━━ Available records ━━

(* ===== verification/Members.v ===== *)
(** * Members: creating and processing commits

    Models what a member does with a commit: computing an update path
    ([group/public_group/diff/compute_path.rs]), building a commit up to its
    confirmation tag ([group/mls_group/commit_builder.rs]), deriving the secrets
    of the next epoch and staging a received commit
    ([group/mls_group/staged_commit.rs]).  Random values and signatures are
    arguments, the TLS encoding of a group context is the parameter of
    [ContextEncoding].  The welcome message and the group info of a commit are
    not built here. *)

From Stdlib Require Import String.
From S2P Require Import Prelude TreeMath Crypto BinaryTree SenderRatchet SecretTree LeafNodes Nodes TreeSyncDiff TreeHash UpdatePaths TreeKem TreeSync EpochStores Proposals PublicGroup Validation Storage Commits KeySchedule.

Class ContextEncoding := {
  (** [tls_serialize_detached] of a [GroupContext] *)
  tls_group_context : GroupContext -> option bytes
}.

(** ** Update paths of commits *)

Record LeafNodeParameters := mkLeafNodeParameters {
  lp_credential_with_key : option (Credential * bytes);
  lp_capabilities : option Capabilities;
  lp_extensions : option Extensions
}.

Definition LeafNodeParameters_default : LeafNodeParameters :=
  {| lp_credential_with_key := None; lp_capabilities := None; lp_extensions := None |}.

Definition LeafNodeParameters_is_empty (p : LeafNodeParameters) : bool :=
  negb (bool_decide (is_Some (lp_credential_with_key p))) && negb (bool_decide (is_Some (lp_capabilities p))) &&
  negb (bool_decide (is_Some (lp_extensions p))).

Inductive CommitType := CommitExternal (credential_with_key : Credential * bytes) | CommitMember.

Inductive CreateCommitError :=
| CreateLibraryError (e : LibraryError)
| CreateOwnKeyNotFound
| CannotRemoveSelf
| CreateMissingProposal
| WrongProposalSenderType
| CreatePskError (e : PskError)
| CreateProposalValidation (e : ProposalValidationError)
| CreateSignatureError
| MissingCredential
| CreatePublicTreeError
| CreateInvalidExtension
| CreateGCEProposalValidation (e : GroupContextExtensionsProposalValidationError)
| CreateTreeSyncAddLeaf (e : TreeSyncAddLeaf).

Record PathComputationResult := mkPathComputationResult {
  pcr_commit_secret : option CommitSecret;
  pcr_encrypted_path : option CommitPath;
  pcr_plain_path : option (list PlainUpdatePathNode);
  pcr_new_keypairs : list EncryptionKeyPair
}.

Definition PathComputationResult_default : PathComputationResult :=
  {| pcr_commit_secret := None; pcr_encrypted_path := None; pcr_plain_path := None; pcr_new_keypairs := [] |}.

(** What the provider draws and signs for a commit: the seed of the path, the key
    pair of the new leaf, the signatures of the leaf and of the content. *)
Record CommitProvider := mkCommitProvider {
  draw_path_secret : outcome LibraryError PathSecret;
  draw_leaf_keypair : outcome LibraryError EncryptionKeyPair;
  sign_leaf : LeafNodePayload -> outcome LibraryError bytes;
  sign_content : WireFormat -> FramedContent -> option bytes -> outcome LibraryError bytes
}.

Section ComputePath.
Context `{!TreeHashing} `{!OpenMlsCrypto} `{!OpenMlsHpke} `{!ContextEncoding}.

(** The parameters of the new leaf. *)
Definition update_leaf_params (s : TreeSyncDiff) (leaf_index : LeafNodeIndex) (t : CommitType) (p : LeafNodeParameters) :
    outcome CreateCommitError UpdateLeafNodeParams :=
  match t with
  | CommitExternal credential_with_key =>
    Ok {| params_credential := credential_with_key.1; params_signature_key := credential_with_key.2;
          params_capabilities := default Capabilities_default (lp_capabilities p);
          params_extensions := default [] (lp_extensions p) |}
  | CommitMember =>
    leaf ← ok_or (AbDiff_leaf (diff s) leaf_index) (CreateLibraryError LibraryCustom);
    let credential_with_key := default (leaf_credential (payload leaf), leaf_signature_key (payload leaf)) (lp_credential_with_key p) in
    Ok {| params_credential := credential_with_key.1; params_signature_key := credential_with_key.2;
          params_capabilities := default (leaf_capabilities (payload leaf)) (lp_capabilities p);
          params_extensions := default (leaf_extensions (payload leaf)) (lp_extensions p) |}
  end.

Definition compute_path (pr : CommitProvider) (leaf_index : LeafNodeIndex) (exclusion : list LeafNodeIndex) (t : CommitType)
    (leaf_node_params : LeafNodeParameters) (gc_extensions : option Extensions) :
    method PublicGroupDiff CreateCommitError PathComputationResult :=
  self ← get;
  let c := gc_ciphersuite (pgd_context self) in
  params ← lift (update_leaf_params (pgd_diff self) leaf_index t leaf_node_params);
  (match t with
   | CommitExternal _ => lift_state CreateTreeSyncAddLeaf (on_tree (add_leaf new_placeholder));; mret tt
   | CommitMember => mret tt
   end);;
  self ← get;
  let path_indices := filtered_direct_path (pgd_diff self) leaf_index in
  path_secret ← lift (map_err CreateLibraryError (draw_path_secret pr));
  '(path, plain_path, parent_keypairs, commit_secret) ← lift (map_err CreateLibraryError (derive_path c path_secret path_indices));
  new_keypairs ← lift_state CreateTreeSyncAddLeaf
    (on_tree (apply_own_update_path (draw_leaf_keypair pr) (sign_leaf pr) c leaf_index params path));
  lift_state CreateLibraryError (update_group_context gc_extensions);;
  self ← get;
  serialized_group_context ← lift (ok_or (tls_group_context (pgd_context self)) (CreateLibraryError LibraryMissingBoundsCheck));
  let copath_resolutions := copath_keys (pgd_diff self) leaf_index exclusion in
  encrypted_path ← lift (map_err CreateLibraryError (encrypt_path c plain_path serialized_group_context copath_resolutions));
  leaf_node ← lift (ok_or (AbDiff_leaf (diff (pgd_diff self)) leaf_index) (CreateLibraryError LibraryCustom));
  mret {| pcr_commit_secret := Some commit_secret;
          pcr_encrypted_path := Some {| cp_leaf_node := leaf_node; cp_nodes := encrypted_path |};
          pcr_plain_path := Some plain_path;
          pcr_new_keypairs := new_keypairs ++ parent_keypairs |}.

End ComputePath.

(** ** Members *)

Record MemberStagedCommitState := mkMemberStagedCommitState {
  msc_group_epoch_secrets : GroupEpochSecrets;
  msc_message_secrets : MessageSecrets;
  msc_staged_diff : StagedPublicGroupDiff;
  msc_new_keypairs : list EncryptionKeyPair;
  msc_new_leaf_keypair_option : option EncryptionKeyPair;
  msc_update_path_leaf_node : option LeafNode
}.

Abbreviation MemberCommit := (StagedCommit MemberStagedCommitState).

Inductive PendingCommitState :=
| PendingMember (staged : MemberCommit)
| PendingExternal (staged : MemberCommit).

Definition pending_staged_commit (p : PendingCommitState) : MemberCommit :=
  match p with PendingMember pc | PendingExternal pc => pc end.

Inductive MlsGroupState :=
| PendingCommit (p : PendingCommitState)
| Operational
| Inactive.

Inductive OutgoingWireFormatPolicy := OutgoingCiphertext | OutgoingPlaintext.
Inductive IncomingWireFormatPolicy := IncomingCiphertext | IncomingPlaintext | IncomingMixed.
Class InboundBodies := {
  ProposalIn : Type;
  CommitIn : Type;
  (** [From<Proposal> for ProposalIn], [From<Commit> for CommitIn] *)
  ProposalIn_from : Proposal -> ProposalIn;
  CommitIn_from : Commit -> CommitIn;
  (** [ProposalIn::validate], [CommitIn::validate] *)
  ProposalIn_validate : Ciphersuite -> option SenderContext -> ProtocolVersion -> ProposalIn -> outcome ValidationError Proposal;
  CommitIn_validate : Ciphersuite -> SenderContext -> ProtocolVersion -> CommitIn -> outcome ValidationError Commit;
  (** [CommitIn::unverified_credential], the credential of the leaf of the path *)
  commit_unverified_credential : CommitIn -> option CredentialWithKey;
  (** the credential of the key package when the proposal is an [Add] *)
  add_unverified_credential : ProposalIn -> option CredentialWithKey
}.

Section Messages.
Context `{!InboundBodies}.

Inductive FramedContentBodyIn :=
| InApplication (application_data : bytes)
| InProposal (p : ProposalIn)
| InCommit (c : CommitIn).

Definition FramedContentBodyIn_content_type (b : FramedContentBodyIn) : ContentType :=
  match b with
  | InApplication _ => ContentApplication
  | InProposal _ => ContentProposal
  | InCommit _ => ContentCommit
  end.

Record FramedContentIn := mkFramedContentIn {
  in_group_id : bytes;
  in_epoch : Z;
  in_sender : Sender;
  in_authenticated_data : bytes;
  in_body : FramedContentBodyIn
}.

Definition FramedContentBodyIn_from (b : FramedContentBody) : FramedContentBodyIn :=
  match b with
  | BodyApplication application => InApplication application
  | BodyProposal proposal => InProposal (ProposalIn_from proposal)
  | BodyCommit commit => InCommit (CommitIn_from commit)
  end.

Definition FramedContentIn_from (v : FramedContent) : FramedContentIn := {|
  in_group_id := content_group_id v; in_epoch := content_epoch v; in_sender := content_sender v;
  in_authenticated_data := authenticated_data v; in_body := FramedContentBodyIn_from (content_body v) |}.

Definition FramedContentBodyIn_validate (c : Ciphersuite) (sender_context : option SenderContext) (protocol_version : ProtocolVersion)
    (b : FramedContentBodyIn) : outcome ValidationError FramedContentBody :=
  match b with
  | InApplication bytes => Ok (BodyApplication bytes)
  | InProposal proposal_in => p ← ProposalIn_validate c sender_context protocol_version proposal_in; Ok (BodyProposal p)
  | InCommit commit_in =>
    sender_context ← ok_or sender_context (ValidationLibraryError LibraryCustom);
    commit ← CommitIn_validate c sender_context protocol_version commit_in;
    Ok (BodyCommit commit)
  end.

Definition FramedContentIn_validate (c : Ciphersuite) (sender_context : option SenderContext) (protocol_version : ProtocolVersion)
    (self : FramedContentIn) : outcome ValidationError FramedContent :=
  body ← FramedContentBodyIn_validate c sender_context protocol_version (in_body self);
  Ok {| content_group_id := in_group_id self; content_epoch := in_epoch self; content_sender := in_sender self;
        authenticated_data := in_authenticated_data self; content_body := body |}.

Record AuthenticatedContentIn := mkAuthenticatedContentIn {
  aci_wire_format : WireFormat;
  aci_content : FramedContentIn;
  aci_auth : FramedContentAuthData
}.

Definition AuthenticatedContentIn_from (v : AuthenticatedContent) : AuthenticatedContentIn :=
  {| aci_wire_format := ac_wire_format v; aci_content := FramedContentIn_from (ac_content v); aci_auth := ac_auth v |}.

Definition AuthenticatedContentIn_validate (c : Ciphersuite) (sender_context : option SenderContext) (protocol_version : ProtocolVersion)
    (self : AuthenticatedContentIn) : outcome ValidationError AuthenticatedContent :=
  content ← FramedContentIn_validate c sender_context protocol_version (aci_content self);
  Ok {| ac_wire_format := aci_wire_format self; ac_content := content; ac_auth := aci_auth self |}.

(** [FramedContentTbs] and [FramedContentTbsIn], by the type of their content *)
Record Tbs (C : Type) := mkTbs {
  tbs_version : ProtocolVersion;
  tbs_wire_format : WireFormat;
  tbs_content : C;
  tbs_serialized_context : option bytes
}.

Definition FramedContentTbs := Tbs FramedContent.
Definition FramedContentTbsIn := Tbs FramedContentIn.

Record VerifiableAuthenticatedContentIn := mkVerifiable {
  verifiable_tbs : FramedContentTbsIn;
  verifiable_auth : FramedContentAuthData
}.

(** [ProtocolVersion::default()] is [Mls10]. *)
Definition Verifiable_new (w : WireFormat) (content : FramedContentIn) (serialized_context : option bytes)
    (auth : FramedContentAuthData) : VerifiableAuthenticatedContentIn := {|
  verifiable_tbs := {| tbs_version := Mls10; tbs_wire_format := w; tbs_content := content; tbs_serialized_context := serialized_context |};
  verifiable_auth := auth |}.

Definition verifiable_sender (v : VerifiableAuthenticatedContentIn) : Sender := in_sender (tbs_content _ (verifiable_tbs v)).
Definition verifiable_content_type (v : VerifiableAuthenticatedContentIn) : ContentType :=
  FramedContentBodyIn_content_type (in_body (tbs_content _ (verifiable_tbs v))).

Definition new_member_credential (v : VerifiableAuthenticatedContentIn) : outcome ValidationError CredentialWithKey :=
  let content := tbs_content _ (verifiable_tbs v) in
  match in_sender content with
  | NewMemberCommit =>
    match in_body content with
    | InCommit commit => ok_or (commit_unverified_credential commit) ValidationNoPath
    | _ => Err NotACommit
    end
  | NewMemberProposal =>
    match in_body content with
    | InProposal p => ok_or (add_unverified_credential p) NotAnExternalAddProposal
    | _ => Err NotAnExternalAddProposal
    end
  | _ => Err UnknownMember
  end.

(** ** Public and private messages *)

(** [PublicMessage] *)
Record PublicMessage := mkPublicMessage {
  pub_content : FramedContent;
  pub_auth : FramedContentAuthData;
  pub_membership_tag : option bytes
}.

Definition PublicMessage_from (v : AuthenticatedContent) : PublicMessage :=
  {| pub_content := ac_content v; pub_auth := ac_auth v; pub_membership_tag := None |}.
(** ** Commits *)

(** The methods of a [CommitBuilder] in its initial stage *)
Definition CommitBuilder_consume_proposal_store (b : bool) (s : InitialStage) : InitialStage := {|
  is_own_proposals := is_own_proposals s; is_force_self_update := is_force_self_update s; is_leaf_node_parameters := is_leaf_node_parameters s;
  is_consume_proposal_store := b |}.
Definition CommitBuilder_force_self_update (b : bool) (s : InitialStage) : InitialStage := {|
  is_own_proposals := is_own_proposals s; is_force_self_update := b; is_leaf_node_parameters := is_leaf_node_parameters s;
  is_consume_proposal_store := is_consume_proposal_store s |}.
Definition CommitBuilder_leaf_node_parameters (p : LeafNodeParameters) (s : InitialStage) : InitialStage := {|
  is_own_proposals := is_own_proposals s; is_force_self_update := is_force_self_update s; is_leaf_node_parameters := p;
  is_consume_proposal_store := is_consume_proposal_store s |}.
Definition CommitBuilder_add_proposals (l : list Proposal) (s : InitialStage) : InitialStage := {|
  is_own_proposals := is_own_proposals s ++ l; is_force_self_update := is_force_self_update s; is_leaf_node_parameters := is_leaf_node_parameters s;
  is_consume_proposal_store := is_consume_proposal_store s |}.
Definition CommitBuilder_propose_adds (key_packages : list KeyPackage) : InitialStage -> InitialStage := CommitBuilder_add_proposals (map Add key_packages).
Definition CommitBuilder_propose_removals (removed : list LeafNodeIndex) : InitialStage -> InitialStage := CommitBuilder_add_proposals (map Remove removed).
Definition CommitBuilder_propose_group_context_extensions (es : Extensions) : InitialStage -> InitialStage :=
  CommitBuilder_add_proposals [GroupContextExtensions es].

Section Committing.
Context `{!TreeHashing} `{!TranscriptEncoding} `{!ProposalHashing} `{!OpenMlsCrypto} `{!OpenMlsHpke} `{!PskEncoding} `{!ContextEncoding}.
Context `{!InboundBodies} `{!FramingEncoding} `{!AeadProvider} `{!Serde Psk} `{!Serde PskBundle}.
Context `{!Serde bytes} `{!Serde (MessageSecretsStore MessageSecrets)} `{!Serde MlsGroupState}.
Context (map_order : gmap LeafNodeIndex FilterMember -> list (LeafNodeIndex * FilterMember)).

(** [CommitBuilder<Complete>::stage_commit]; the commit of the bundle *)
Definition builder_stage_commit (pr : Provider) (b : BuiltCommit) : method client CommitBuilderStageError MlsMessageOut :=
  on_mls (modify (set_group_state (PendingCommit (PendingMember (built_staged_commit b)))));;
  lift_state StageErrorKeyStore write_state;;
  reset_aad;;
  lift_state StageErrorLibrary (content_to_mls_message pr (built_commit b)).

(** [load_psks], [build] with a filter that accepts all proposals, and [stage_commit] *)
Definition commit_with (pr : Provider) (stage : InitialStage) : method client CommitError (MlsMessageOut * BuiltCommit) :=
  self ← get;
  loaded ← lift (map_err CommitCreateCommitError (builder_load_psks self.1 self.2 stage));
  b ← lift (map_err CommitCreateCommitError (build_internal map_order (current_time pr) (commit_provider pr) self.1 loaded (fun _ => true)));
  m ← lift_state CommitStageError (builder_stage_commit pr b);
  mret (m, b).

Definition commit_to_pending_proposals (pr : Provider) : method client CommitError (MlsMessageOut * BuiltCommit) :=
  self ← get;
  lift (map_err CommitGroupState (is_operational self.1));;
  commit_with pr (CommitBuilder_force_self_update true (CommitBuilder_consume_proposal_store true CommitBuilder_new)).

(** [add_members] and [add_members_without_update], by the flag of
    [add_members_internal]; the welcome of the bundle is there when somebody was invited *)
Definition add_members_internal (pr : Provider) (key_packages : list KeyPackage) (force : bool) : method client CommitError (MlsMessageOut * BuiltCommit) :=
  self ← get;
  lift (map_err CommitGroupState (is_operational self.1));;
  match key_packages with
  | [] => fail (CommitEmptyInput EmptyAddMembers)
  | _ =>
    r ← commit_with pr (CommitBuilder_force_self_update force (CommitBuilder_propose_adds key_packages CommitBuilder_new));
    (match built_invitations r.2 with [] => fail (CommitLibraryError LibraryCustom) | _ => mret tt end);;
    reset_aad;;
    mret r
  end.

Definition remove_members (pr : Provider) (members : list LeafNodeIndex) : method client CommitError (MlsMessageOut * BuiltCommit) :=
  self ← get;
  lift (map_err CommitGroupState (is_operational self.1));;
  match members with
  | [] => fail (CommitEmptyInput EmptyRemoveMembers)
  | _ =>
    r ← commit_with pr (CommitBuilder_propose_removals members CommitBuilder_new);
    lift_state CommitStorage write_state;;
    reset_aad;;
    mret r
  end.

Definition self_update (pr : Provider) (p : LeafNodeParameters) : method client CommitError (MlsMessageOut * BuiltCommit) :=
  self ← get;
  lift (map_err CommitGroupState (is_operational self.1));;
  r ← commit_with pr (CommitBuilder_consume_proposal_store true (CommitBuilder_leaf_node_parameters p CommitBuilder_new));
  reset_aad;;
  mret r.

Definition update_group_context_extensions (pr : Provider) (es : Extensions) : method client CommitError (MlsMessageOut * BuiltCommit) :=
  self ← get;
  lift (map_err CommitGroupState (is_operational self.1));;
  commit_with pr (CommitBuilder_propose_group_context_extensions es CommitBuilder_new).

End Committing.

━━━

= What to do =
Where does the string "BodyProposal" occur in the data above? Copy every line that holds it.

= The completed task =
  | BodyProposal proposal => InProposal (ProposalIn_from proposal)
  | InProposal proposal_in => p ← ProposalIn_validate c sender_context protocol_version proposal_in; Ok (BodyProposal p)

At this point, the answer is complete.